What you are asked to do: Track down each line below containing the string "body" and copy it.

Recorded data:
*** Begin section ***

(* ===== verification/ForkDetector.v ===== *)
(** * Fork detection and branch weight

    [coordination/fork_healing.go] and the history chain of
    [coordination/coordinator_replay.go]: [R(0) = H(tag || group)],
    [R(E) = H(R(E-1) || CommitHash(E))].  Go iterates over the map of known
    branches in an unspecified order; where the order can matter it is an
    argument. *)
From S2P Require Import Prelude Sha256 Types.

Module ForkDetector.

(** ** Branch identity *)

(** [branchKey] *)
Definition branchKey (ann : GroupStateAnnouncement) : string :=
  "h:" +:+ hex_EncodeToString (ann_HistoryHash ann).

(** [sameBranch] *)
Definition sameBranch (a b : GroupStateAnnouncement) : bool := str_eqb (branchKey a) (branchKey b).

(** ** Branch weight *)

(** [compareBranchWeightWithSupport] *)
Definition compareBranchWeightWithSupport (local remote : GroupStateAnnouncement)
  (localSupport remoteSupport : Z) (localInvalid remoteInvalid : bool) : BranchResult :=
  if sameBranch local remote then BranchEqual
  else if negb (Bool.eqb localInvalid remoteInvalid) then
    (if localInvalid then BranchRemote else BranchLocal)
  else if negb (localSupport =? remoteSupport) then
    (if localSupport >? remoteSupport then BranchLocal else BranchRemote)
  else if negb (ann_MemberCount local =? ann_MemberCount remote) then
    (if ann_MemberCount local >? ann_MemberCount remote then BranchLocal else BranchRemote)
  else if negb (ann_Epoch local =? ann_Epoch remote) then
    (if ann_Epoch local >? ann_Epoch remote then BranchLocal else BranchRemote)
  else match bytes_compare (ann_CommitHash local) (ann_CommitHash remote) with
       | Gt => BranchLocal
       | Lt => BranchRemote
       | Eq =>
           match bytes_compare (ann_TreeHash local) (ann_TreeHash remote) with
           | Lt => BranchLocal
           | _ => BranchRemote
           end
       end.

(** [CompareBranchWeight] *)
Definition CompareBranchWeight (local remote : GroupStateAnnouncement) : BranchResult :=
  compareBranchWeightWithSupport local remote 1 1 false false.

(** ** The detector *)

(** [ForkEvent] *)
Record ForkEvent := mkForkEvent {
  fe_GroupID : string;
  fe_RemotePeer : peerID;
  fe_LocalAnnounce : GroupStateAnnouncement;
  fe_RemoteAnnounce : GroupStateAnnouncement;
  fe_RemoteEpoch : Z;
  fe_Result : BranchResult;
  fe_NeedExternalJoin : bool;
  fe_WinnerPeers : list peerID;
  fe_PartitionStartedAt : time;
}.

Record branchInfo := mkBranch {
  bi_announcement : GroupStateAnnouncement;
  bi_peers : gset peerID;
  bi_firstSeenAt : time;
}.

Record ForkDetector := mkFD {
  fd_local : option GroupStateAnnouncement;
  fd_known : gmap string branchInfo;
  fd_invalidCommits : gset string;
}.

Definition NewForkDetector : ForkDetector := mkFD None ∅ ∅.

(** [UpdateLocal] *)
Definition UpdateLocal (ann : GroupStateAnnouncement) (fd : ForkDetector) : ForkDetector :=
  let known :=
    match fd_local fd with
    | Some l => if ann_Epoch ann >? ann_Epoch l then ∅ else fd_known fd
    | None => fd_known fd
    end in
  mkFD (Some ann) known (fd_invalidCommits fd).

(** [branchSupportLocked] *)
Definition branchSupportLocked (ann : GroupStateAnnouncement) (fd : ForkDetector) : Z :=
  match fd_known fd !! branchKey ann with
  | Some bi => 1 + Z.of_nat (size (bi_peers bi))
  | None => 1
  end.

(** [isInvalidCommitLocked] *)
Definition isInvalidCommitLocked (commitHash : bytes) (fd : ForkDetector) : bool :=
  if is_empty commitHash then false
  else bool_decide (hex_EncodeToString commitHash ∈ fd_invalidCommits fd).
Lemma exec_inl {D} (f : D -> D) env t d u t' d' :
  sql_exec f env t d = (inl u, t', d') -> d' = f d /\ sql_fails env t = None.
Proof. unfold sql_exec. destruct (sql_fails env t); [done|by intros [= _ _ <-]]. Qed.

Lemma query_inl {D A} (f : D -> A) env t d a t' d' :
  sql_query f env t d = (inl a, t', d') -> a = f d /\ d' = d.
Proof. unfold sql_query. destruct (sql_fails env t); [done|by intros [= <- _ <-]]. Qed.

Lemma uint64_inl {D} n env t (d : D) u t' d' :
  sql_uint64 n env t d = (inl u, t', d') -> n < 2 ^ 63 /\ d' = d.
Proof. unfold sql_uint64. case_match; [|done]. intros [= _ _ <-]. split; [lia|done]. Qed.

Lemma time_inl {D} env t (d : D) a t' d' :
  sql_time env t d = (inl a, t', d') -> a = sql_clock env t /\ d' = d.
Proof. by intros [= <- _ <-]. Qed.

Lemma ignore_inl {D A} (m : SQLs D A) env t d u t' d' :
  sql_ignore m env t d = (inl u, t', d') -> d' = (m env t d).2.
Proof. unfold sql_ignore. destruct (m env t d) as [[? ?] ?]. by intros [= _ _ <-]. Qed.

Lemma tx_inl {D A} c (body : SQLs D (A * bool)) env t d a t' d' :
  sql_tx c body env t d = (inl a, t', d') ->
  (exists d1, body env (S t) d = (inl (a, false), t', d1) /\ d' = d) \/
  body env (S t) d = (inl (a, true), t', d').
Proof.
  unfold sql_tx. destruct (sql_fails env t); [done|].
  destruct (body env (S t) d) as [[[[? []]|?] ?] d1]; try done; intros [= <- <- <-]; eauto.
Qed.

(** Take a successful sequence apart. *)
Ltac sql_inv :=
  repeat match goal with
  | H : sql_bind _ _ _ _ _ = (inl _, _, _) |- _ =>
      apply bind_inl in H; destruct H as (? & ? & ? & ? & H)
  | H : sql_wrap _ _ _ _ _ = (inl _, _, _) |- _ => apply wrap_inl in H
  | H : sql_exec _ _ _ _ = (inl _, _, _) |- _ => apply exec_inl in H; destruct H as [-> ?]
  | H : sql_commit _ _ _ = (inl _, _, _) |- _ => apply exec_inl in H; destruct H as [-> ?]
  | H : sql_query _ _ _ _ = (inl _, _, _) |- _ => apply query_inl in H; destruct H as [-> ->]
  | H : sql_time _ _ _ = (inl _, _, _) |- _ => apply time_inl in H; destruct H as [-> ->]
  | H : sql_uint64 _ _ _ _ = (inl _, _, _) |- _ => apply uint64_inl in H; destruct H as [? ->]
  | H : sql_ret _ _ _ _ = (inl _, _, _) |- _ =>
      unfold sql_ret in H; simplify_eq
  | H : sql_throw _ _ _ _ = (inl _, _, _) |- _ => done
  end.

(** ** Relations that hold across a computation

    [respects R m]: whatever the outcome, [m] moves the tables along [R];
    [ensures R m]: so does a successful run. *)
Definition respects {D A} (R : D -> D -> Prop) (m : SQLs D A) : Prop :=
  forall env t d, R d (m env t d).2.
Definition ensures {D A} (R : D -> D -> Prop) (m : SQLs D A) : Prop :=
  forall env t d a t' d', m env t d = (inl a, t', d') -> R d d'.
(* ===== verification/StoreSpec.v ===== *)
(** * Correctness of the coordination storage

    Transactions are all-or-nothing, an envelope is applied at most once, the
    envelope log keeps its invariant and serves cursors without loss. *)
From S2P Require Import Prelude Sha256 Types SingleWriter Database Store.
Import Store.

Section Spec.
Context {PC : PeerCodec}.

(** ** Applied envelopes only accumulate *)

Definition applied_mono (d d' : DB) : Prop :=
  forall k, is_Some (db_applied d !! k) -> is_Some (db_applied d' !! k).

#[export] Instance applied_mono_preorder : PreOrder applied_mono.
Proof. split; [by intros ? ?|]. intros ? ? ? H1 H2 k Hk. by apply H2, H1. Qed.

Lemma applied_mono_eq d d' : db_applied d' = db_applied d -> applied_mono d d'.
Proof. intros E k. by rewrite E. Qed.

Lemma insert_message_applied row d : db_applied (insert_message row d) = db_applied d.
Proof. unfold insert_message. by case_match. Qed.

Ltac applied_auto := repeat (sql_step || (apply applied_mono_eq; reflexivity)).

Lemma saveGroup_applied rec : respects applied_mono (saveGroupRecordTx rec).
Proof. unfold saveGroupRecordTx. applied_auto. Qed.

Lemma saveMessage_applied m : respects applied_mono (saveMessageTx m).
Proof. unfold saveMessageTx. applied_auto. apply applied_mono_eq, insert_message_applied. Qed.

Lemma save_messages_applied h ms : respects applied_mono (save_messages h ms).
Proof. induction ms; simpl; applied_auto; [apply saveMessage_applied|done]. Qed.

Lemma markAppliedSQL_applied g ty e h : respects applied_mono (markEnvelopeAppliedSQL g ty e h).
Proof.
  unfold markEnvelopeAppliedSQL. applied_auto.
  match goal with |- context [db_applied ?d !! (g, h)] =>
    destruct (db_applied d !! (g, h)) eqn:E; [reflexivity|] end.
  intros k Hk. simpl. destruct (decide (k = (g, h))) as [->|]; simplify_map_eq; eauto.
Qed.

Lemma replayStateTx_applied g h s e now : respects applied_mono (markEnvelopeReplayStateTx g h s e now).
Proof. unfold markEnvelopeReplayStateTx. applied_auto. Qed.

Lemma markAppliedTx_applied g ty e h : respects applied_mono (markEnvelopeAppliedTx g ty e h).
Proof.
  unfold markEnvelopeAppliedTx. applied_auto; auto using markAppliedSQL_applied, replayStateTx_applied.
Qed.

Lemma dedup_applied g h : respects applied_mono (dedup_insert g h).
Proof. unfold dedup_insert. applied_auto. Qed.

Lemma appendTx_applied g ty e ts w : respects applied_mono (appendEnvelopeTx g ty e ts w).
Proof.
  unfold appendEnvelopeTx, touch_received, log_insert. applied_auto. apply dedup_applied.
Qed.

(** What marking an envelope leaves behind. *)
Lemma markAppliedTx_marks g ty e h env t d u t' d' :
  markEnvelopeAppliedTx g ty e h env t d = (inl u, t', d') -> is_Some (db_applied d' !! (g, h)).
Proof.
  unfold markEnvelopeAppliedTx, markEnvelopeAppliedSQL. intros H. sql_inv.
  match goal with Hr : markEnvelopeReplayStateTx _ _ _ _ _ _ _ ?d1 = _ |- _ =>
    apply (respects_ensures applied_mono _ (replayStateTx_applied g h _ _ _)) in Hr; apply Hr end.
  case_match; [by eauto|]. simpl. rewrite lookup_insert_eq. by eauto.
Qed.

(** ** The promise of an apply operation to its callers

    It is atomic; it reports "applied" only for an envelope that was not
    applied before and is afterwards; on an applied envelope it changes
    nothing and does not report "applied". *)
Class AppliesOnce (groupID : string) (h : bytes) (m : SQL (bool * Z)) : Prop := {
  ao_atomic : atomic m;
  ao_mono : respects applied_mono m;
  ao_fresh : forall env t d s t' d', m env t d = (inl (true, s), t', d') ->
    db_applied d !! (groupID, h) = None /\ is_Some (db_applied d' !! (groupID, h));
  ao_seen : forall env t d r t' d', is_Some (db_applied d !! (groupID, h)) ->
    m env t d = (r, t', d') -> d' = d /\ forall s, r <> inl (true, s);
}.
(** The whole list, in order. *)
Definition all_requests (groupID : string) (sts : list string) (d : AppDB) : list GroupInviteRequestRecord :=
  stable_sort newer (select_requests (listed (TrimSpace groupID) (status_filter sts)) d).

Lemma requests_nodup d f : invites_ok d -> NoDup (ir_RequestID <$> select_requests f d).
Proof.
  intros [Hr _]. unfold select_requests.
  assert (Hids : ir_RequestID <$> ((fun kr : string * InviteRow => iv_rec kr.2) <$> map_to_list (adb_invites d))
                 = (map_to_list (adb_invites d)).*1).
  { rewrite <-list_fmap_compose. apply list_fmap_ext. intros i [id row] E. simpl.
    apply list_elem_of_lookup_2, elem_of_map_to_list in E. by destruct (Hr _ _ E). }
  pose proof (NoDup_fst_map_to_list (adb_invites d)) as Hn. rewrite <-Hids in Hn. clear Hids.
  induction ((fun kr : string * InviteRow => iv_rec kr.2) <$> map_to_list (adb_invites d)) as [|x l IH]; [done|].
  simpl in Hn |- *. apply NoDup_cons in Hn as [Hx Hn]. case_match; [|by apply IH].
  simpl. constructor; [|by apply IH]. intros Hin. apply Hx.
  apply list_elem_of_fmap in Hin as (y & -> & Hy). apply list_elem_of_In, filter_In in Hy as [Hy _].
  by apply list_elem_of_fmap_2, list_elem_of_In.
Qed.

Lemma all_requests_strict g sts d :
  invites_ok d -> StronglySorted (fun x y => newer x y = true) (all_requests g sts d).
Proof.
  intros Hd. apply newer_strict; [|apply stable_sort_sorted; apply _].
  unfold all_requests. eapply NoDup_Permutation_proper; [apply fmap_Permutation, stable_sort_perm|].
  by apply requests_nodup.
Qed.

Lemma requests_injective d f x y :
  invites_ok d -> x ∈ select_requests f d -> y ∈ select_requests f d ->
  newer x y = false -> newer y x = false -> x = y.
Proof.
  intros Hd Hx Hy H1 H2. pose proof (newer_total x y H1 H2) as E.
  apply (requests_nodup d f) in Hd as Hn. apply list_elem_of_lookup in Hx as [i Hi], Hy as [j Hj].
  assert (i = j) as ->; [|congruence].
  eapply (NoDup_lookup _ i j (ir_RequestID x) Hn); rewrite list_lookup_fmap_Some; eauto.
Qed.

*** End section ***

Response to the exercise:
Lemma tx_inl {D A} c (body : SQLs D (A * bool)) env t d a t' d' :
  sql_tx c body env t d = (inl a, t', d') ->
  (exists d1, body env (S t) d = (inl (a, false), t', d1) /\ d' = d) \/
  body env (S t) d = (inl (a, true), t', d').
  destruct (body env (S t) d) as [[[[? []]|?] ?] d1]; try done; intros [= <- <- <-]; eauto.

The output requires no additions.